A workshop was recently held at the Halaqa art center for graphic artists from all over the world. Under the expertise of some well known artists like Amin Nasher and Mahzer Nizar, artists were guided on how to cut, engrave and ink plates as well as how to use the torque properly. The beauty of this workshop was that people of various backgrounds were able to compare their methods and give advise to fellow artists. Etching is well diffused in the western world but here in Yemen relatively few people know about how its done.
Artists here use copper or zinc plates. The plate is cut to the desired size and the surface as in the case of the zinc has to be prepared and sanded before the incisions are made.
The edges are chiseled down to about a 45 degree angle to the plate and the corners are rounded. Various tools are chosen for the incisions, there are specialized engraving tools on the market. Obviously a wider point will cause a wider cut on the plate and a narrower point will do the opposite. Then for dry point etching, the plate is covered with a layer of black ink or any other desired color. Combinations of colors can be applied to get a richer effect. The die is then first cleaned with some gauze and the remaining ink is wiped cleaned with some onion skin paper if available.
I found myself using my bare hands to clean off the excess ink before printing. In Yemen artist supplies are expensive, so I didn’t mind the transformation and the results are just a good if not superior. The plate is then ready for printing; care should be taken to adjust the pressure on the torque cylinder before printing. A heavy grade graphic paper has been soaked prior to the printing and been blotted dry. This will facilitate the transfer of the ink to the paper. The torque is supplied with a special felt cloth used to cover the paper being printed. A register for the engraved plate is placed under the engraved plate to keep the plate in position.

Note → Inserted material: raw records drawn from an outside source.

(* ===== verification/RemoteProps.v ===== *)
(** * RemoteProps: what the outbound clients guarantee

    Documents are only fetched from pinned public addresses and within their
    size limit; an identity returned by the Google client comes from an ID
    token verified against Google's keys; and the request handlers, run with
    these clients in place of abstract answers, keep their properties. *)

From Stdlib Require Import Ascii.
From stdpp Require Import base gmap strings sets list.
From S2P Require Import Prelude RustStr Prog AuthTypes SamplePlatform Store Effects Ssrf WebPlatform GatewayConfig WebEffects Remote.

Section RemoteProps.
Context `{WebPlatform}.

(** ** Document fetches *)

Lemma cache_directive_range p d : (0 <= max_age_secs p <= MAX_CACHE_SECS)%Z →
  (0 <= max_age_secs (cache_directive p d) <= MAX_CACHE_SECS)%Z.
Proof.
  intros Hp. unfold cache_directive. set (p' := if (_ || _) then mkCachePolicy false (max_age_secs p) else p).
  assert (Hp' : (0 <= max_age_secs p' <= MAX_CACHE_SECS)%Z) by (subst p'; by destruct (_ || _)).
  clearbody p'. destruct (Str.split_once _ _) as [[name raw]|]; [|done].
  destruct (Str.eq_ignore_ascii_case _ _); [|done]. destruct (parse_i64 _) as [n|]; [|done].
  unfold MAX_CACHE_SECS. simpl. lia.
Qed.

Lemma cache_policy_range v : (0 <= max_age_secs (cache_policy v) <= MAX_CACHE_SECS)%Z.
Proof.
  destruct v as [v|]; [|done]. unfold cache_policy.
  assert (Hd : (0 <= max_age_secs default_cache_policy <= MAX_CACHE_SECS)%Z) by done.
  revert Hd. generalize default_cache_policy as p. induction (Str.split "," v) as [|d l IH]; intros p Hp; [done|].
  simpl. by apply IH, cache_directive_range.
Qed.

Lemma check_addresses_ok host addresses :
  check_addresses host addresses = Ok () →
  Forall (fun ip => check_ip_not_private ip host = Ok () ∧ is_public_ip ip = true) addresses.
Proof.
  induction addresses as [|ip rest IH]; simpl; [constructor|].
  destruct (check_ip_not_private ip host) as [[]|] eqn:E; [|done]. simpl.
  destruct (is_public_ip ip) eqn:Ep; [|done]. constructor; auto.
Qed.

(** A request that only reaches public addresses of the validated host. *)
Definition pinned_request (url : Url) (q : HttpRequest) : Prop :=
  hq_method q = GET ∧ parse_validated_https_url (url_str url) = Ok (hq_url q) ∧ hq_follow_redirects q = false
  ∧ ∃ host addresses, url_host_str (hq_url q) = Some host ∧ hq_pinned q = Some (host, addresses) ∧ addresses ≠ []
    ∧ Forall (fun ip => check_ip_not_private ip host = Ok () ∧ is_public_ip ip = true) addresses.

Definition sends_pinned (url : Url) (tr : WTrace) : Prop := ∀ q r, existT (HttpSend q) r ∈ tr → pinned_request url q.

Lemma elem_step_inv {e e' : WEff} (r : wresp e) (r' : wresp e') (tr : WTrace) :
  existT e r ∈ existT e' r' :: tr → existT e r = existT e' r' ∨ existT e r ∈ tr.
Proof. by rewrite elem_of_cons. Qed.

Lemma secure_get_pinned url : always (secure_get url) (fun tr _ => sends_pinned url tr).
Proof.
  unfold secure_get. destruct (parse_validated_https_url (url_str url)) as [v|] eqn:Ev; [|intros q r Hq; by apply elem_of_nil in Hq].
  destruct (url_host_str v) as [host|] eqn:Eh; [|intros q r Hq; by apply elem_of_nil in Hq].
  wunroll. intros [[|ip ips]|e]; wunroll;
    try (intros q r Hq; apply elem_step_inv in Hq as [Hq|Hq]; [by simplify_eq|by apply elem_of_nil in Hq]).
  destruct (check_addresses host (ip :: ips)) as [[]|] eqn:Ea; wunroll;
    [|intros q r Hq; apply elem_step_inv in Hq as [Hq|Hq]; [by simplify_eq|by apply elem_of_nil in Hq]].
  intros [[]|e]; wunroll;
    [|intros q r Hq; do 2 (apply elem_step_inv in Hq as [Hq|Hq]; [by simplify_eq|]); by apply elem_of_nil in Hq].
  intros rsp. wunroll. intros q r Hq. do 2 (apply elem_step_inv in Hq as [Hq|Hq]; [by simplify_eq|]).
  apply elem_step_inv in Hq as [Hq|Hq]; [|by apply elem_of_nil in Hq].
  assert (q = mkHttpRequest GET v [] (Some "application/json") 5 false (Some (host, ip :: ips))) as ->
    by by injection Hq.
  split_and!; try done. exists host, (ip :: ips). split_and!; try done. by apply check_addresses_ok.
Qed.

Lemma read_limited_len name gathered chunks bytes :
  read_limited name gathered chunks = Ok bytes → (0 <= gathered)%Z → (gathered <= MAX_DOCUMENT_BYTES)%Z →
  (gathered + Str.len bytes <= MAX_DOCUMENT_BYTES)%Z.
Proof.
  revert gathered bytes. induction chunks as [|[c|e] rest IH]; intros gathered bytes; simpl; [|  |done].
  - intros [= <-]. unfold Str.len. simpl. lia.
  - case_bool_decide as Hc; [done|]. destruct (read_limited name _ rest) as [r|] eqn:Er; [|done].
    intros [= <-] H0' Hg. apply IH in Er; unfold MAX_DOCUMENT_BYTES, usize_max, u64_max, Str.len in *;
      rewrite ?Str.length_app; lia.
Qed.

(** Remote OAuth documents: every request goes to the validated HTTPS URL
    without redirects, pinned to a non-empty list of public addresses, and an
    accepted document has at most 1 MiB and a cache lifetime of at most an
    hour. *)
Theorem document_fetch_safe {T} (of_json : string → result T string) url name :
  always (fetch_json of_json url name) (fun tr r =>
    sends_pinned url tr ∧
    ∀ value policy, r = Ok (value, policy) →
      ∃ bytes, of_json bytes = Ok value ∧ (Str.len bytes <= MAX_DOCUMENT_BYTES)%Z
        ∧ (0 <= max_age_secs policy <= MAX_CACHE_SECS)%Z).
Proof.
  unfold fetch_json. eapply always_try_spec; [apply secure_get_pinned| |by intros tr e Hp].
  intros tr rsp Hp. cbn beta. destruct (is_error_status _); [wunroll; by rewrite app_nil_r|].
  destruct (is_some_and _ _); [wunroll; by rewrite app_nil_r|].
  destruct (read_limited name 0 (hr_body rsp)) as [bytes|e] eqn:Er; wunroll; rewrite app_nil_r; [|done].
  split; [done|]. intros value policy. destruct (of_json bytes) as [v|] eqn:Ej; [|done]. intros [= -> <-].
  exists bytes. split_and!; [done| |apply cache_policy_range|apply cache_policy_range].
  apply read_limited_len in Er; unfold MAX_DOCUMENT_BYTES in *; lia.
Qed.

(** The check of the resolved addresses does not undo the IPv4-mapped form of
    IPv6 for the ranges it adds to the shared policy. *)
Example mapped_benchmark_address :
  let v4 := IpV4 (V4 198 18 0 1) in
  let mapped := IpV6 (V6 0 0 0 0 0 65535 50706 1) in
  normalize_ip mapped = v4 ∧ is_public_ip v4 = false
  ∧ check_ip_not_private mapped "h" = Ok () ∧ is_public_ip mapped = true.
Proof. vm_compute. by split_and!. Qed.

(** ** ID tokens *)

(** The key set was served by Google's endpoint in this request, or by the
    cache before it expired. *)
Definition jwks_from (g : GoogleProvider) (tr : WTrace) (jwks : GoogleJwks) : Prop :=
  (∃ q response, existT (HttpSend q) (Ok response) ∈ tr ∧ hq_url q = gl_jwks_endpoint g
     ∧ is_error_status (hr_status response) = false ∧ response_json google_jwks_of_json response = Ok jwks)
  ∨ (∃ cached now, (existT JwksRead (Some cached) ∈ tr ∨ existT JwksWriteLock (Some cached) ∈ tr)
     ∧ existT InstantNow now ∈ tr ∧ (now < cj_expires_at cached)%Z ∧ cj_jwks cached = jwks).

Lemma jwks_from_mono g (l m r : WTrace) jwks : jwks_from g m jwks → jwks_from g (l ++ m ++ r) jwks.
Proof.
  assert (Hin : ∀ s : step_of wresp, s ∈ m → s ∈ l ++ m ++ r) by (intros s; rewrite !elem_of_app; auto).
  intros [(q & rsp & Hs & Hr)|(c & now & Hc & Hn & Hr)]; [left; eauto|right].
  exists c, now. split_and!; try naive_solver.
Qed.
Lemma jwks_from_l g (m r : WTrace) jwks : jwks_from g m jwks → jwks_from g (m ++ r) jwks.
Proof. apply (jwks_from_mono g []). Qed.
Lemma jwks_from_r g (l m : WTrace) jwks : jwks_from g m jwks → jwks_from g (l ++ m) jwks.
Proof. intros Hm. rewrite <- (app_nil_r m). by apply jwks_from_mono. Qed.

Lemma fresh_spec cached :
  always (fresh cached) (fun tr r => ∀ jwks, r = Some jwks →
    ∃ c now, cached = Some c ∧ existT InstantNow now ∈ tr ∧ (now < cj_expires_at c)%Z ∧ cj_jwks c = jwks).
Proof.
  destruct cached as [c|]; wunroll; [|done]. intros now. wunroll. intros jwks Hj. case_bool_decide; [|done].
  injection Hj as <-. exists c, now. split_and!; try done. by left.
Qed.
(* ===== verification/OutboundProps.v ===== *)
(** * OutboundProps: the guarantees of outbound OAuth

    The authorization server's metadata is bound to its issuer before anything
    is sent to it, token calls are serialised and suppressed after failures,
    and shared Google credentials are only invalidated on terminal errors. *)

From Stdlib Require Import Ascii.
From stdpp Require Import base gmap strings sets list.
From S2P Require Import Prelude RustStr BTree Prog AuthTypes SamplePlatform Store Effects AtRest SqliteStore WebPlatform GatewayConfig WebEffects Remote UpstreamStore UpstreamManager.

Section Outbound.
Context `{WebPlatform} (m : UpstreamOauthManager).
Notation name := (up_name (um_upstream m)).

(** ** Issuer binding *)

(** The endpoint lives at the issuer's origin, or is Google's token endpoint. *)
Definition endpoint_bound (issuer_origin endpoint : string) : Prop :=
  ∃ origin, url_origin endpoint = Some origin ∧
    (origin = issuer_origin
     ∨ issuer_origin = "https://accounts.google.com" ∧ origin = "https://oauth2.googleapis.com").

Definition issuer_bound (metadata : AuthorizationMetadata) : Prop :=
  ∃ issuer origin, am_issuer metadata = Some issuer ∧ url_origin (Str.trim_end_matches "/" issuer) = Some origin
    ∧ endpoint_bound origin (am_authorization_endpoint metadata) ∧ endpoint_bound origin (am_token_endpoint metadata)
    ∧ ∀ endpoint, am_registration_endpoint metadata = Some endpoint → endpoint_bound origin endpoint.
(* ===== verification/GatewayOps.v ===== *)
(** * GatewayOps: changing the gateway's configuration

    [labby-gateway/src/gateway/config.rs]: the operations on the in-memory
    configuration behind [gateway.add], [gateway.update], [gateway.remove] and
    the protected-route actions, the validation before a write, and the
    normalization of a loaded file.  Every caller works on a clone of the
    configuration and drops it on an error, so an operation is a function to a
    new configuration or an error.  The TOML text, the lock file and the atomic
    replacement of the file are not modelled. *)

From Stdlib Require Import Ascii SpecFloat.
From stdpp Require Import base strings pretty list.
From S2P Require Import Prelude RustStr AuthTypes SamplePlatform WebPlatform GatewayConfig Paths Ssrf RustNet SpawnGuard.
From S2P Require Import Remote.

(** ** Data *)

Record GatewayPreferences := mkGatewayPreferences {
  gp_extra_stdio_commands : list string;
  gp_disable_spawn_guard : bool;
  gp_upstream_discovery_concurrency : option Z;
  gp_upstream_max_response_bytes : option Z;
  gp_mcp_list_warm_timeout_ms : option Z;
  gp_upstream_stderr_level : option string;
}.

Record UpstreamImportTombstone := mkTombstone {
  ts_name : string;
  ts_imported_from : ImportSource;
  ts_removed_at : string;
}.

Record VirtualServerSurfacesConfig := mkSurfaces { vs_cli : bool; vs_api : bool; vs_mcp : bool; vs_webui : bool }.
Record VirtualServerConfig := mkVirtualServer {
  vs_id : string;
  vs_service : string;
  vs_enabled : bool;
  vs_surfaces : VirtualServerSurfacesConfig;
  vs_allowed_actions : option (list string);
}.

Record GatewayCfg := mkGatewayCfg {
  gw_code_mode : CodeModeConfig;
  gw_upstream_request_timeout_ms : option Z;
  gw_upstream_relay_timeout_ms : option Z;
  gw_upstream : list UpstreamConfig;
  gw_upstream_import_tombstones : list UpstreamImportTombstone;
  gw_upstream_pending : list UpstreamConfig;
  gw_protected_mcp_routes : list ProtectedMcpRouteConfig;
  gw_virtual_servers : list VirtualServerConfig;
  gw_quarantined_virtual_servers : list VirtualServerConfig;
  gw_gateway : GatewayPreferences;
}.

Definition set_upstream (c : GatewayCfg) (l : list UpstreamConfig) : GatewayCfg :=
  mkGatewayCfg (gw_code_mode c) (gw_upstream_request_timeout_ms c) (gw_upstream_relay_timeout_ms c) l
    (gw_upstream_import_tombstones c) (gw_upstream_pending c) (gw_protected_mcp_routes c) (gw_virtual_servers c)
    (gw_quarantined_virtual_servers c) (gw_gateway c).
Definition set_tombstones (c : GatewayCfg) (l : list UpstreamImportTombstone) : GatewayCfg :=
  mkGatewayCfg (gw_code_mode c) (gw_upstream_request_timeout_ms c) (gw_upstream_relay_timeout_ms c) (gw_upstream c) l
    (gw_upstream_pending c) (gw_protected_mcp_routes c) (gw_virtual_servers c) (gw_quarantined_virtual_servers c)
    (gw_gateway c).
Definition set_routes (c : GatewayCfg) (l : list ProtectedMcpRouteConfig) : GatewayCfg :=
  mkGatewayCfg (gw_code_mode c) (gw_upstream_request_timeout_ms c) (gw_upstream_relay_timeout_ms c) (gw_upstream c)
    (gw_upstream_import_tombstones c) (gw_upstream_pending c) l (gw_virtual_servers c)
    (gw_quarantined_virtual_servers c) (gw_gateway c).

(** An update: an outer [None] leaves the field, [Some None] clears it. *)
Record GatewayUpdatePatch := mkPatch {
  gu_name : option string;
  gu_enabled : option bool;
  gu_url : option (option string);
  gu_command : option (option string);
  gu_args : option (list string);
  gu_bearer_token_env : option (option string);
  gu_proxy_resources : option bool;
  gu_proxy_prompts : option bool;
  gu_expose_tools : option (option (list string));
  gu_expose_resources : option (option (list string));
  gu_expose_prompts : option (option (list string));
  gu_oauth : option (option UpstreamOauthConfig);
  gu_code_mode : option (option CodeModeConfig);
}.

(** ** Names, hosts and paths *)

Definition is_valid_env_var_name (value : string) : bool :=
  match value with
  | String ch rest =>
      (Ascii.eqb ch "_" || is_ascii_alphabetic ch)
      && Str.all_bytes (fun ch => Ascii.eqb ch "_" || is_ascii_alphanumeric ch) rest
  | EmptyString => false
  end.

Definition token_prefixes : list string :=
  ["Bearer "; "Token "; "Basic "; "ghp_"; "github_pat_"; "ghu_"; "ghs_"; "ghr_"; "eyJ"; "sk-"; "xoxb-"; "xoxp-"; "glpat-"; "AKIA"].
Definition looks_like_raw_bearer_token (value : string) : bool :=
  existsb (fun p => Str.starts_with p value) token_prefixes.

Definition validate_bearer_token_env_name (value : string) : result unit ToolError :=
  let trimmed := Str.trim value in
  if Str.is_empty trimmed then Err (InvalidParam "bearer token env var must not be empty" "bearer_token_env")
  else if looks_like_raw_bearer_token trimmed
  then Err (InvalidParam "bearer_token_env must be an environment variable name, not the token value" "bearer_token_env")
  else if negb (is_valid_env_var_name trimmed)
  then Err (InvalidParam "bearer_token_env must be a valid environment variable name" "bearer_token_env")
  else Ok ().

(** A character that is not an ASCII letter or digit becomes one underscore per
    byte; runs of underscores collapse in the next step. *)
Definition to_ascii_uppercase (a : ascii) : ascii :=
  let n := Ascii.nat_of_ascii a in if (97 <=? n) && (n <=? 122) then Ascii.ascii_of_nat (n - 32) else a.
Fixpoint env_chars (s : string) : string :=
  match s with
  | EmptyString => EmptyString
  | String a r => String (if is_ascii_alphanumeric a then to_ascii_uppercase a else "_"%char) (env_chars r)
  end.
Definition default_gateway_bearer_env_name (name : string) : string :=
  let normalized :=
    Str.join "_" (List.filter (fun s => negb (Str.is_empty s)) (Str.split "_" (env_chars (Str.trim name)))) in
  let inner := if Str.is_empty normalized then "GATEWAY" else normalized in
  "LABBY_GW_" +:+ inner +:+ "_AUTH_HEADER".

Definition normalize_public_host (raw : string) : result string ToolError :=
  let trimmed := Str.trim_end_matches "." (Str.trim raw) in
  if Str.is_empty trimmed || existsb (fun c => Str.contains c trimmed) ["/"; "\"; ":"; "@"]
  then Err (InvalidParam "public_host must be a bare host without scheme, port, or path" "public_host")
  else Ok (Str.to_ascii_lowercase trimmed).
Definition pool_task_ok (t : PoolTask) : Prop :=
  match t with
  | Leased l => is_Some (runner l) ∧ (kind l = Ephemeral ∨ ∃ i, kind l = Pooled i (pc_recycle_after config) false)
  | AwaitPark l r => runner l = None ∧ (r_executions r < pc_recycle_after config)%Z
                     ∧ ∃ i, kind l = Pooled i (pc_recycle_after config) false
  | _ => True
  end.

Record inv (p : RunnerPoolSt) (ts : list PoolTask) (lost : list nat) : Prop := {
  inv_index : free_slots p ++ (ts ≫= held) ++ lost ≡ₚ seq 0 size;
  inv_slots : length (slots p) = size;
  inv_permits : overflow_permits p + sum_list (permits <$> ts) = overflow;
  inv_processes : (r_process <$> parked p) ++ (ts ≫= processes) ++ killed p ≡ₚ seq 0 (started p);
  inv_taken : ∀ i, i ∈ ts ≫= taken → slots p !! i = Some None;
  inv_recycle : Forall (fun r => (r_executions r < pc_recycle_after config)%Z) (parked p);
  inv_tasks : Forall pool_task_ok ts;
}.

Lemma sum_list_perm l k : l ≡ₚ k → sum_list l = sum_list k.
Proof. induction 1; cbn; lia. Qed.

Lemma inv_perm p ts ts' lost : ts ≡ₚ ts' → inv p ts lost → inv p ts' lost.
Proof.
  intros Hts [Hi Hs Hp Hpr Ht Hr Hok]. constructor; try done.
  - by rewrite <- Hts.
  - by rewrite <- (sum_list_perm _ _ (fmap_Permutation permits _ _ Hts)).
  - by rewrite <- Hts.
  - intros i. rewrite <- Hts. apply Ht.
  - by rewrite <- Hts.
Qed.

Lemma omap_replicate_None {A} n : omap id (replicate n (@None A)) = [].
Proof. by induction n. Qed.

Lemma initial_inv : inv (with_config_and_spawn config) [] [].
Proof.
  constructor; unfold parked; cbn; rewrite ?app_nil_r, ?length_replicate, ?omap_replicate_None; try done; first [lia|set_solver].
Qed.
(* ===== verification/Redact.v ===== *)
(** * Redact: secrets in traces of tool calls

    [labby-runtime/src/redact.rs] (keys and URLs) and the redaction of
    [labby-codemode/src/trace.rs].  Only what redaction returns is stored in a
    trace.  The theorem is non-interference: two parameter trees that differ
    only below sensitive keys, or in texts that look like credentials, give the
    same trace. *)

From Stdlib Require Import Ascii.
From stdpp Require Import base list strings pretty.
From S2P Require Import Prelude RustStr AuthTypes SamplePlatform WebPlatform GatewayConfig Paths Upstream Workspace.

(** Third-party code: a [Url] without credentials and fragment and with the given
    query, as text; the JSON text of a value; [replace_all] of the
    regular expression for secrets. *)
Class CodeModePlatform `{Platform} := {
  url_masked : Url → option string → string;
  json_text : Value → string;
  secret_replace_all : string → string;
}.
(** [serde_json::to_vec(value).len()]. *)
Definition json_len `{CodeModePlatform} (v : Value) : Z := Str.len (json_text v).

(** ** Keys *)

Definition benign_keys : list string := ["sort_key"; "cache_key"; "idempotency_key"; "partition_key"; "primary_key"].
Definition sensitive_keys : list string :=
  ["token"; "access_token"; "id_token"; "refresh_token"; "apikey"; "api_key"; "password"; "passwd"; "secret";
   "client_secret"; "authorization"; "bearer"; "session"; "session_id"; "cookie"; "code"; "cwd"; "terminal_id"].
Definition sensitive_suffixes : list string := ["_token"; "_secret"; "_password"; "_key"].

Definition is_sensitive_key (key : string) : bool :=
  let normalized := replace_char "-" "_" (Str.to_ascii_lowercase key) in
  if existsb (String.eqb normalized) benign_keys then false
  else existsb (String.eqb normalized) sensitive_keys || existsb (fun s => Str.ends_with s normalized) sensitive_suffixes.
(** [ls_settling]: the post-tool settlement deadline is armed. *)
Record LoopState := mkLoop { ls_state : DriveState; ls_pending : list PendingCall; ls_settling : bool }.

(** What the [select!] can return; [CallDone] picks a pending call by its
    position. *)
Inductive DriveEvent :=
| LineTimeout
| LineEof
| LineFailed (too_long : bool) (io_error : string)
| LineRead (msg : result RunnerOutput string)
| CallDone (index : nat) (r : result ToolCallOutcome CodeModeCallError) (elapsed_ms start_ms : Z).

Definition unhealthy (kind message : string) (s : DriveState) : LoopState + DriveOutcome :=
  inr (RunnerUnhealthy (mkExecutionError (call_error_of (Sdk kind message)) (sorted_calls (ds_calls s)))).

Definition MAX_LINE_BYTES : Z := 64 * 1024 * 1024 + 4 * 1024.

(** [?] in an arm of the [match] on the message. *)
Definition continue_with (pending : list PendingCall) (p : drive (result DriveState CodeModeExecutionError)) :
  drive (LoopState + DriveOutcome) :=
  let! r := p in
  Ret match r with Ok s => inl (mkLoop s pending false) | Err e => inr (RunnerUnhealthy e) end.

(** A [ToolCall] message. *)
Definition handle_tool_call (cfg : RunnerConfig) (seq : Z) (id : string) (params : Value) (s : DriveState) (pending : list PendingCall) :
  drive (LoopState + DriveOutcome) :=
  let internal := is_internal id in
  let s := if internal then set_enqueued (ds_calls_enqueued s) (saturating_add (ds_internal_calls_enqueued s) 1) s
           else set_enqueued (saturating_add (ds_calls_enqueued s) 1) (ds_internal_calls_enqueued s) s in
  let push c := Ret (inl (mkLoop s (pending ++ [c]) false)) in
  if internal && bool_decide (MAX_INTERNAL_CALLS_PER_RUN < ds_internal_calls_enqueued s)%Z
  then push (enqueue_internal_call_over_ceiling cfg seq id params)
  else if negb internal && bool_decide (ds_max_calls_per_run s < ds_calls_enqueued s)%Z
  then continue_with pending (reject_tool_call_over_budget seq id s)
  else match try_parse_local_provider_call id with
       | Ok (Some local) => push (enqueue_local_provider_call cfg seq id local params)
       | Ok None => push (enqueue_tool_call cfg seq id params)
       | Err err => push (enqueue_rejected_tool_call cfg seq id params err)
       end.

(** A message of the runner. *)
Definition handle_message (cfg : RunnerConfig) (stderr_start : nat) (msg : RunnerOutput) (st : LoopState) : drive (LoopState + DriveOutcome) :=
  let s := ls_state st in
  let pending := ls_pending st in
  match msg with
  | ToolCall seq id params => handle_tool_call cfg seq id params s pending
  | ArtifactWrite seq path content content_type =>
      continue_with pending (handle_artifact_write_event cfg seq (mkArtifactWrite path content content_type) s)
  | SnippetResolve seq name input => continue_with pending (handle_snippet_resolve_event cfg seq name input s)
  | StepBegin seq name => continue_with pending (handle_step_begin_event cfg seq name s)
  | StepResult seq value => continue_with pending (handle_step_result_event cfg seq value s)
  | Done v logs =>
      match pending with
      | _ :: _ => let! _ := drive_do Terminate in
                  Ret (unhealthy "internal_error" "Code Mode runner completed with pending tool calls" s)
      | [] =>
          let! _ := drive_do StderrFlush in
          let! captured := drive_do (StderrTake stderr_start) in
          let all_logs := apply_log_caps (logs ++ captured) (cfg_max_log_entries cfg) (cfg_max_log_bytes cfg) in
          Ret (inr (Completed (mkResponse None v None None (sorted_calls (ds_calls s))
                                 ((fun line => sanitize_log_text line 4096) <$> all_logs) (ds_artifacts s))))
      end
  | RunnerError error =>
      let! _ := drive_do StderrFlush in
      let! _ := drive_do StderrClear in
      Ret (inr (ExecutionError (mkExecutionError error (sorted_calls (ds_calls s)))))
  end.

There are other variations to dry point etching, such as in covering desired sections of the plate with a wax before inking and exposing various sections of it to a dilute nitric acid bath. The acid has the effect of making the incision more prominent. Some artists prefer to heat a certain resin on the plate before it is immersed in the acid bath. This gives a fine, bubbly effect to the biting action of the acid. Others prefer an iron chloride treatment or this in addition to the acid, as the biting is better. In the end what’s important is the desired effect.